» **Your objective**
From the data that follows, print exactly the lines starting at the one containing "exists pre s" and ending at the one containing "(** The answer is decoded into a device. *)"; include both of them and nothing more.

» **Input data**
((
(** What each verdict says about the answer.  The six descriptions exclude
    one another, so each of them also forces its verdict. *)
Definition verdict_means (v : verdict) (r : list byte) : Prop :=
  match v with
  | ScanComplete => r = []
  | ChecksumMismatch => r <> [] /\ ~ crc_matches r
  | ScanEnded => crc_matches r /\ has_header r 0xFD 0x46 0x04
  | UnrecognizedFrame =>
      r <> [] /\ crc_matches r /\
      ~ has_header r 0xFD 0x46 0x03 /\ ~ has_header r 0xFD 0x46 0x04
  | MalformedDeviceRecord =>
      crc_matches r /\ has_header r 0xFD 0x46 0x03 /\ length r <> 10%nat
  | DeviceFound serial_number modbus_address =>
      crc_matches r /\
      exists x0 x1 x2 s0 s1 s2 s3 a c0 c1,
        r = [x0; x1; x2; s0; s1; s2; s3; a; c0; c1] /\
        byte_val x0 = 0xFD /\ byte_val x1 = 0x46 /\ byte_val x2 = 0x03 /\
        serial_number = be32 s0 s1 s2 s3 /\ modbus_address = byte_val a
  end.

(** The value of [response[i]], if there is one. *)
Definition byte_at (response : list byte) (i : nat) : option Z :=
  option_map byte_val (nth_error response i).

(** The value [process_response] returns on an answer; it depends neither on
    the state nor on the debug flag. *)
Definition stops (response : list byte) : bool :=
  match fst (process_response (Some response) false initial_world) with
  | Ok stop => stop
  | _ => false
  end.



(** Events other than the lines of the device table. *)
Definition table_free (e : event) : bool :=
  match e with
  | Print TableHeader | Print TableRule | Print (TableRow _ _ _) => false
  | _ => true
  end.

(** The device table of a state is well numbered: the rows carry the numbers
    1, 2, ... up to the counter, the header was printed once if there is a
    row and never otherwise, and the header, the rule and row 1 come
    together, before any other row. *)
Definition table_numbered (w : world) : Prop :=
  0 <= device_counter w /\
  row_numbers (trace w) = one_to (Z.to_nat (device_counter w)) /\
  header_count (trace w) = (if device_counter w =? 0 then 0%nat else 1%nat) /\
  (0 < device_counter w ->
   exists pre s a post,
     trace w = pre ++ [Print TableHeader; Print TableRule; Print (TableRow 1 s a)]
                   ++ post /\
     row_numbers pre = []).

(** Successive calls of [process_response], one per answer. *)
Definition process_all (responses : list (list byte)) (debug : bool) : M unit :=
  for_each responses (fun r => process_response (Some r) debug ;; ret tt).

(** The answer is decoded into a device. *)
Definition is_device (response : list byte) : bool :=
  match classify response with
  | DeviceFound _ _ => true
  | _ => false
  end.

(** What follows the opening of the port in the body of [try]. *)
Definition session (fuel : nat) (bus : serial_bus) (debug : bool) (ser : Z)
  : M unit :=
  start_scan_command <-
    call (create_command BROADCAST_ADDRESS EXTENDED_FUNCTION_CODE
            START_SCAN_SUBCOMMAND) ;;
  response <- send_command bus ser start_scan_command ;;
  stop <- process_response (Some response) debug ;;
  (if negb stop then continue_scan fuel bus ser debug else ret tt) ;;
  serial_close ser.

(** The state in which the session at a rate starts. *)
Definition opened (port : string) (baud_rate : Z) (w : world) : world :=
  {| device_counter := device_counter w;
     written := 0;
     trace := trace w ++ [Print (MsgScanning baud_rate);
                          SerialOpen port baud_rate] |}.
))
» **Written response**
   exists pre s a post,
     trace w = pre ++ [Print TableHeader; Print TableRule; Print (TableRow 1 s a)]
                   ++ post /\
     row_numbers pre = []).

(** Successive calls of [process_response], one per answer. *)
Definition process_all (responses : list (list byte)) (debug : bool) : M unit :=
  for_each responses (fun r => process_response (Some r) debug ;; ret tt).

(** The answer is decoded into a device. *)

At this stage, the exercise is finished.